§ **What this task involves**: A single number is all that's needed: how many lines in the data contain the string "gateway".

§ **Records for this task**:

(** * Paisa-Vasool backend: the bounty lifecycle of [server.js]

    A shallow embedding of the bounty store, the SQL statements and triggers
    issued against it, the two webhook command handlers, the REST handlers
    that approve, amend, complete and delete a bounty, and the webhook
    dispatcher, followed by the properties of the lifecycle.

    Conventions.
    - A JavaScript string is the list of its UTF-16 code units.
    - A JavaScript number that a command or the body of a request holds
      is the double nearest to the integer written; the driver sends it
      to the server as its [toString()].  The numbers of a webhook payload
      are safe integers (below 2^53 in magnitude) and are sent digit for
      digit, as is the id in the path of a request.
    - A table is the list of its rows, in insertion order; SELECT is a
      filter, UPDATE a map, DELETE a filter.  The server reads a parameter
      as the type of the column it is compared with or stored in, and
      fails the statement, before it runs, on a parameter that is not of
      that type.  SELECT, UPDATE and DELETE are atomic; an INSERT runs its
      row trigger on the rows committed so far and stores its row later,
      and other connections commit in between.
    - An [async] function is a function of the world (database, comments
      posted through the GitHub client, console) that returns or throws.
    - The GitHub client, the signature check, what other requests commit
      while a creation awaits the answer to its look-up or while an
      INSERT is between its trigger and its row, and the failures of the
      storage inside a transaction are oracles of the environment.
    - Of the console, the errors and the two "No valid ..." lines are
      kept; the progress lines are left out. *)

From Stdlib Require Import List ZArith NArith Bool String Ascii Lia Arith.
Import ListNotations.
Local Close Scope string_scope.
Local Open Scope list_scope.
Local Open Scope Z_scope.

Set Implicit Arguments.

(* ------------------------------------------------------------------ *)
(** ** JavaScript strings *)

Definition jsstring := list N.

Definition js (s : string) : jsstring :=
  map N_of_ascii (list_ascii_of_string s).

Fixpoint jseqb (a b : jsstring) : bool :=
  match a, b with
  | [], [] => true
  | x :: a', y :: b' => N.eqb x y && jseqb a' b'
  | _, _ => false
  end.
(** * Streamflow statistics and metrics (program_10.py)

    A shallow embedding of the descriptive-statistics pipeline of
    [program_10.py]: [ReadData], [ClipData], the four metric calculators
    [CalcTqmean], [CalcRBindex], [Calc7Q], [CalcExceed3TimesMedian], the
    water-year aggregator [GetAnnualStatistics] and [GetAnnualAverages],
    the monthly aggregator [GetMonthlyStatistics] and
    [GetMonthlyAverages], and the computation the main loop runs for one
    dataset (printing and the writing of reports are left out).

    Numbers.  The program computes on IEEE doubles.  Here a double is an
    extended number [ext A]: a finite value of an exact field [A], or one
    of the three special values +inf, -inf and NaN.  The pipeline is
    written over exact arithmetic: rounding and signed zeros are
    abstracted away; everything else (NaN propagation, division by zero,
    skipping of nulls) follows numpy and pandas.  [A] is [Q] wherever the
    code only adds, multiplies, divides and compares, so those functions
    evaluate; the two statistics that take a square root (the standard
    deviation behind "Coeff Var", and the skewness) finish in [R].

    Two metrics compare the data with a number that was rounded on the
    way: [CalcTqmean] with the computed mean, [CalcExceed3TimesMedian]
    with the computed product 3*median.  Their counts can differ by whole
    days from the counts of exact arithmetic, so both are modelled a
    second time on doubles ([round64], [CalcTqmean_f64],
    [CalcExceed3TimesMedian_f64]), and what is stated about their value is
    stated there.

    Library behaviour is that of the versions the script was written for
    (pandas 1.0, scipy 1.4; April 2020). *)

From Stdlib Require Import String.
From Stdlib Require Import List ZArith QArith Qabs Qminmax Qround Qpower Qreals
  Reals ROrderedType.
From Stdlib Require Import Lia Lra Bool Arith Sorting.Mergesort
  Sorting.Permutation Sorting.Sorted Orders.
Import ListNotations.

Set Implicit Arguments.

(* ================================================================= *)
(** ** Extended numbers *)

Module Ext.

Inductive ext (A : Type) : Type :=
| Fin (a : A)
| PInf
| NInf
| NaN.
Arguments PInf {A}.
Arguments NInf {A}.
Arguments NaN {A}.
(** * database.py: query container, connection gateway and identity-cached models

    A shallow embedding of [database.py].  Python objects live in an explicit
    store, exceptions are the left summand of a state-and-error monad, and the
    psycopg2 driver is a parameter of the gateway section. *)

From Stdlib Require Import ZArith String Ascii List Bool Lia DecimalString.
From stdpp Require Import base option list gmap strings relations.

Local Open Scope string_scope.
Local Open Scope Z_scope.

(** ** Python values *)

(** The values that flow through the program: query arguments, row fields
    and attribute values.  Strings are sequences of characters with code
    points below 256, one [ascii] per character.  Dictionaries keep
    insertion order and have string keys (keyword-argument dictionaries).
    Floats, bytes and tuples are left out. *)
#[warnings="-register-all"]
Inductive Value : Type :=
| VNone
| VBool (b : bool)
| VInt (z : Z)
| VStr (s : string)
| VList (xs : list Value)
| VDict (kvs : list (string * Value)).

(** Exceptions raised by the program or coming up from the driver. *)
Inductive exn : Type :=
| ValueError (msg : string)
| KeyError (key : string)
| TypeError (msg : string)
| RuntimeError (msg : string)
| IndexError (msg : string)
| DriverError (code : string).

(** ** [repr] and [str] of values *)

Definition hex_digit (n : N) : ascii :=
  ascii_of_N (if (n <? 10)%N then 48 + n else 87 + n)%N.

Definition bslash : ascii := ascii_of_N 92.
Definition dquote : ascii := ascii_of_N 34.
Definition squote : ascii := ascii_of_N 39.

(** A character of a [str] is its code point: the strings of the model are
    the Python strings over U+0000..U+00FF.  Of these, [str.isprintable]
    rejects the controls U+0000..U+001F and U+007F..U+009F, the no-break
    space U+00A0 and the soft hyphen U+00AD. *)
Definition printable (n : N) : bool :=
  negb ((n <? 32)%N || ((127 <=? n)%N && (n <=? 160)%N) || (n =? 173)%N).

(** One character of [repr] of a [str] whose quote character is [q]: the
    quote and the backslash are escaped, tab, newline and carriage return
    have their letters, and any other character that is not printable is
    written as a two-digit hexadecimal escape. *)
Definition repr_char (q c : ascii) : string :=
  let n := N_of_ascii c in
  if Ascii.eqb c q || Ascii.eqb c bslash then String bslash (String c EmptyString)
  else if (n =? 9)%N then String bslash "t"
  else if (n =? 10)%N then String bslash "n"
  else if (n =? 13)%N then String bslash "r"
  else if negb (printable n)
  then String bslash (String "x"%char
         (String (hex_digit (n / 16)) (String (hex_digit (n mod 16)) EmptyString)))
  else String c EmptyString.

Fixpoint has_char (c : ascii) (s : string) : bool :=
  match s with
  | EmptyString => false
  | String d s' => Ascii.eqb c d || has_char c s'
  end.

Fixpoint repr_chars (q : ascii) (s : string) : string :=
  match s with
  | EmptyString => EmptyString
  | String c s' => repr_char q c ++ repr_chars q s'
  end.

(** [repr] of a [str]: double quotes only when the text has a single quote
    and no double quote. *)
Definition repr_str (s : string) : string :=
  let q := if has_char squote s && negb (has_char dquote s) then dquote else squote in
  String q (repr_chars q s ++ String q EmptyString).

Definition repr_int (z : Z) : string := NilZero.string_of_int (Z.to_int z).

Fixpoint join (sep : string) (xs : list string) : string :=
  match xs with
  | [] => EmptyString
  | [x] => x
  | x :: rest => x ++ sep ++ join sep rest
  end.

(** [repr(v)], without the limits the interpreter puts on the depth of the
    recursion and on the number of digits of an integer. *)
Fixpoint py_repr (v : Value) : string :=
  match v with
  | VNone => "None"
  | VBool true => "True"
  | VBool false => "False"
  | VInt z => repr_int z
  | VStr s => repr_str s
  | VList xs => "[" ++ join ", " (List.map py_repr xs) ++ "]"
  | VDict kvs =>
      "{" ++ join ", " (List.map (fun kv => repr_str (fst kv) ++ ": " ++ py_repr (snd kv)) kvs) ++ "}"
  end.
(** ** C5: deleting a habit cascades to its log entries *)

(** C5: [deleteHabit id] returns [true] exactly when a habit with that id
    existed; then the saved state has no habit and no log entry with that
    id, and every later aggregation over it, for any year and filter, has
    every colour (hence every completion count) traced to a habit with
    another id and its own log entry, and totals counting only habits with
    another id. *)
Theorem C5_delete_cascade (st : HabitAppState) (id0 : string) :
  (fst (deleteHabit st id0) = true <-> exists h, In h (habits st) /\ id h = id0)
  /\ (fst (deleteHabit st id0) = true ->
      let st' := snd (deleteHabit st id0) in
      (forall h, In h (habits st') -> id h <> id0) /\
      (forall l, In l (logs st') -> habitId l <> id0) /\
      (forall year habitFilter d s,
         map_get d (getDayStatusMap st' year (habits st') habitFilter) = Some s ->
         (forall c, In c (DayStatus.completedColors s) ->
            exists h l, In h (habits st') /\ id h <> id0 /\ In l (logs st') /\
              habitId l = id h /\ date l = d /\ completed l = true /\ color h = c) /\
         List.length (DayStatus.completedColors s)
           = DayStatus.mandatoryCompleted s + DayStatus.optionalCompleted s /\
         DayStatus.mandatoryTotal s + DayStatus.optionalTotal s
           = List.length (activeHabits habitFilter (habits st')) /\
         (forall h, In h (activeHabits habitFilter (habits st')) -> id h <> id0))).
Proof.
  assert (Hfst : fst (deleteHabit st id0) = true <-> exists h, In h (habits st) /\ id h = id0).
  { unfold deleteHabit. cbv zeta.
    destruct (Nat.eqb_spec (List.length (filter (fun h => negb (String.eqb (id h) id0)) (habits st)))
                (List.length (habits st))) as [E | E]; simpl.
    - split; [discriminate |]. intros (h & Hh & Hid).
      apply length_filter_eq_iff with (x := h) in E; [| exact Hh].
      rewrite Hid, String.eqb_refl in E. discriminate.
    - split; [intros _ | reflexivity].
      destruct (filter_dropped_witness _ _ E) as (h & Hh & Hp). exists h. split; [exact Hh |].
      apply negb_false_iff, String.eqb_eq in Hp. exact Hp. }
  split; [exact Hfst |]. intros Ht. cbv zeta.
  assert (Hst : snd (deleteHabit st id0) =
    mkHabitAppState (filter (fun h => negb (String.eqb (id h) id0)) (habits st))
      (filter (fun log => negb (String.eqb (habitId log) id0)) (logs st)) (settings st)).
  { unfold deleteHabit in *. cbv zeta in *.
    destruct (Nat.eqb _ _); [discriminate | reflexivity]. }
  rewrite Hst. clear Ht Hst Hfst.
  assert (Hh : forall h, In h (filter (fun h => negb (String.eqb (id h) id0)) (habits st)) -> id h <> id0).
  { intros h Hin E. apply filter_In in Hin as [_ Hn]. rewrite E, String.eqb_refl in Hn. discriminate. }
  split; [exact Hh |]. split.
  - intros l Hin E. apply filter_In in Hin as [_ Hn]. simpl in Hn.
    rewrite E, String.eqb_refl in Hn. discriminate.
  - intros year habitFilter d s Hs.
    destruct (status_traced _ _ _ _ _ _ Hs) as (Hc & Hl & Ht).
    split; [| split; [exact Hl | split; [exact Ht |]]].
    + intros c Hin. destruct (Hc c Hin) as (h & l & H1 & H2 & H3 & H4 & H5 & H6).
      apply activeHabits_incl in H1.
      exists h, l. repeat split; auto.
    + intros h Hin. apply activeHabits_incl in Hin. auto.
Qed.

(** ** C6: creating a habit *)

(** C6: [createHabit] called with a reminder (as [HabitForm] does when the
    reminder toggle is on) returns, and appends, a habit without it: the
    object literal of the source copies [name], [color] and [mandatory] only. *)
Lemma C6_createHabit_drops_reminder :
  let data := CreateHabitData.mk "Leer" "#3b82f6" false (Some (mkHabitReminder true "08:00")) in
  let '(newHabit, st') := createHabit scenario_state data "id-new" "2024-06-01T08:00:00.000Z" in
  reminder newHabit = None /\
  CreateHabitData.reminder data = Some (mkHabitReminder true "08:00") /\
  habits st' = habits scenario_state ++ [newHabit].
Proof. vm_compute. auto. Qed.

(** ** C8: updating a habit *)

(** C8: with no habit of id [id0], [updateHabit] returns [None] and leaves
    the state as it is; otherwise the first habit with that id is replaced,
    at its index, by the merge of [updates] into it, where each field given in
    [updates] takes the new value and every other field (among them [id] and
    [createdAt]) keeps the old one; the other habits and the log are
    unchanged, and the merged habit is returned. *)
Theorem C8_update_merges_fields (st : HabitAppState) (id0 : string) (u : UpdateHabitData.t) :
  ((forall h, In h (habits st) -> id h <> id0) -> updateHabit st id0 u = (None, st)) /\
  (forall h, In h (habits st) -> id h = id0 ->
   exists i h0,
     nth_error (habits st) i = Some h0 /\ id h0 = id0 /\
     (forall j h1, j < i -> nth_error (habits st) j = Some h1 -> id h1 <> id0) /\
     fst (updateHabit st id0 u) = Some (merge u h0) /\
     nth_error (habits (snd (updateHabit st id0 u))) i = Some (merge u h0) /\
     (forall j, j <> i -> nth_error (habits (snd (updateHabit st id0 u))) j = nth_error (habits st) j) /\
     List.length (habits (snd (updateHabit st id0 u))) = List.length (habits st) /\
     logs (snd (updateHabit st id0 u)) = logs st /\
     id (merge u h0) = id h0 /\ createdAt (merge u h0) = createdAt h0 /\
     name (merge u h0) = match UpdateHabitData.name u with Some v => v | None => name h0 end /\
     color (merge u h0) = match UpdateHabitData.color u with Some v => v | None => color h0 end /\
     mandatory (merge u h0)
       = match UpdateHabitData.mandatory u with Some v => v | None => mandatory h0 end /\
     reminder (merge u h0)
       = match UpdateHabitData.reminder u with Some v => v | None => reminder h0 end).
Proof.
  split.
  - intros Hn. unfold updateHabit.
    replace (findIndex _ (habits st)) with (@None nat); [reflexivity |].
    symmetry. apply findIndex_None. intros x Hx. apply String.eqb_neq, Hn, Hx.
  - intros h Hh Hid. unfold updateHabit.
    destruct (findIndex (fun h => String.eqb (id h) id0) (habits st)) as [i |] eqn:E.
    + destruct (findIndex_Some _ _ _ E) as (h0 & Hn & Hp & Hb).
      apply String.eqb_eq in Hp.
      exists i, h0. simpl.
      rewrite (modify_at_nth_same _ _ _ _ Hn).
      repeat split; auto.
      * intros j h1 Hj Hj1 E1. apply String.eqb_neq in E1; [exact E1 |].
        exact (Hb j h1 Hj Hj1).
      * intros j Hj. apply modify_at_nth_other. auto.
      * apply modify_at_length.
    + apply findIndex_None with (x := h) in E; [| exact Hh].
      rewrite Hid, String.eqb_refl in E. discriminate.
Qed.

§ **Task solution**: 2